Home >Web Front-end >JS Tutorial >Teach you step-by-step how to reverse-engineer JS to reverse font crawling and obtain information from a recruitment website
Font anti-crawling: A common anti-crawling technology, which is a combination of web pages and front-end font files. Strategy, the first ones to use font anti-crawling technology were 58.com, Autohome, etc. Now many mainstream websites or APPs also use font anti-crawling technology to add an anti-crawling measure to their own websites or APPs.
Font anti-crawling principle: Replace certain data in the page with custom fonts. When we do not use the correct decoding method, we cannot obtain the correct data content.
Use custom fonts in HTML through @font-face, as shown below:The syntax format is:
@font-face{ font-family:"名字"; src:url('字体文件链接'); url('字体文件链接')format('文件类型') }
Font files are generally ttf type, eot type, woff type. Woff type files are widely used, so everyone usually encounters them. are all woff type files.
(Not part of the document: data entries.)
(** [ORDER BY ... LIMIT n]: what is kept and what is cut. *)
Lemma take_sorted (n : nat) (l : list A) :
  take n (merge_sort R l) ++ drop n (merge_sort R l) ≡ₚ l
  ∧ length (take n (merge_sort R l)) = (n `min` length l)%nat
  ∧ StronglySorted R (take n (merge_sort R l))
  ∧ (∀ x y, x ∈ drop n (merge_sort R l) → y ∈ take n (merge_sort R l) → R y x).
Proof.
  pose proof (StronglySorted_merge_sort R l) as Hsorted.
  rewrite <- (take_drop n (merge_sort R l)) in Hsorted.
  split_and!.
  - by rewrite take_drop, merge_sort_Permutation.
  - by rewrite length_take, merge_sort_Permutation.
  - by apply StronglySorted_app_1_l in Hsorted.
  - intros x y Hx Hy.
    apply (StronglySorted_app_1_elem_of _ _ _ _ _ Hsorted Hy Hx).
Qed.

(** An element that nothing else is at or before comes first. *)
Lemma merge_sort_first (x : A) (l : list A) :
  x ∈ l → (∀ y, y ∈ l → R y x → y = x) →
  ∃ tl, merge_sort R l = x :: tl.
Proof.
  intros Hx Hmax.
  pose proof (StronglySorted_merge_sort R l) as Hsorted.
  pose proof (merge_sort_Permutation R l) as Hperm.
  destruct (merge_sort R l) as [|h tl].
  { apply Permutation_nil_l in Hperm. subst l. by apply elem_of_nil in Hx. }
  exists tl. f_equal.
  apply StronglySorted_cons in Hsorted as [Hh _].
  rewrite <- Hperm in Hx. apply elem_of_cons in Hx as [->|Hx]; [done|].
  apply Hmax.
  - rewrite <- Hperm. left.
  - rewrite Forall_forall in Hh. by apply Hh.
Qed.

End TopSorted.

(** *** Activity: List and Append *)

Global Instance by_updated_desc_total : Total by_updated_desc.
Proof. intros x y. unfold by_updated_desc. lia. Qed.

Global Instance by_updated_desc_trans : Transitive by_updated_desc.
Proof. intros x y z. unfold by_updated_desc. lia. Qed.








(** *** The activity stream, iteration by iteration *)

Lemma activity_tick_since_eq t w :
  activity_tick (Some t) w
  = (Ok (reverse (merge_sort by_created_desc
                    (filter (λ r, t < Event.created_at r) (activity_events w))),
         Some t),
     log_statement (Statement (since_sql t) []) w).
Proof.
  unfold activity_tick, bind, conn_fetch. simpl.
  set (rows := merge_sort _ _).
  pose proof (scan_rows_events rows (Some t)) as Hev.
  pose proof (scan_rows_from_set [] t rows) as Hw. fold (scan_rows rows (Some t)) in Hw.
  destruct (scan_rows rows (Some t)) as [events last]. simpl in *.
  by subst.
Qed.

Lemma scan_rows_unset rows :
  (scan_rows rows None).2 = Event.created_at <$> head rows.
Proof.
  destruct rows as [|r l]; [done|]. unfold scan_rows. simpl.
  unfold scan_step at 2. simpl. apply scan_rows_from_set.
Qed.

Lemma activity_tick_first_eq w :
  activity_tick None w
  = (Ok (reverse (take 100 (merge_sort by_created_desc (activity_events w))),
         Event.created_at <$> head (merge_sort by_created_desc (activity_events w))),
     log_statement
       (Statement "SELECT * FROM activity_events ORDER BY created_at DESC LIMIT 100" [])
       w).
Proof.
  unfold activity_tick, bind, conn_fetch. simpl.
  set (rows := take 100 _).
  pose proof (scan_rows_events rows None) as Hev.
  pose proof (scan_rows_unset rows) as Hw.
  destruct (scan_rows rows None) as [events last]. simpl in *. subst.
  do 3 f_equal. subst rows. by destruct (merge_sort _ _).
Qed.

(** The first row of the answer is a newest stored event. *)
Lemma newest_first (l : list Event.row) :
  l ≠ [] →
  ∃ h tl, merge_sort by_created_desc l = h :: tl ∧ h ∈ l
          ∧ ∀ e, e ∈ l → Event.created_at e ≤ Event.created_at h.
Proof.
  intros Hl.
  pose proof (StronglySorted_merge_sort by_created_desc l) as Hsorted.
  pose proof (merge_sort_Permutation by_created_desc l) as Hperm.
  destruct (merge_sort by_created_desc l) as [|h tl].
  { by apply Permutation_nil_l in Hperm. }
  exists h, tl. split; [done|]. split; [rewrite <- Hperm; left|].
  intros e He. rewrite <- Hperm in He.
  apply StronglySorted_cons in Hsorted as [Hh _].
  rewrite Forall_forall in Hh.
  apply elem_of_cons in He as [->|He]; [done|]. by apply Hh.
Qed.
Take the woff type file as an example, what is its content, and what encoding method is used to make the data and code correspond one to one?
We take the font file of a recruitment website as an example, enter the Baidu font compiler and open the font file, as shown in the figure below:
Open one randomly Font, as shown in the figure below:
It can be found that font 6 is placed in a plane coordinate, and the encoding of font 6 is obtained based on each point of the plane coordinate. Explain how to get the encoding of font 6.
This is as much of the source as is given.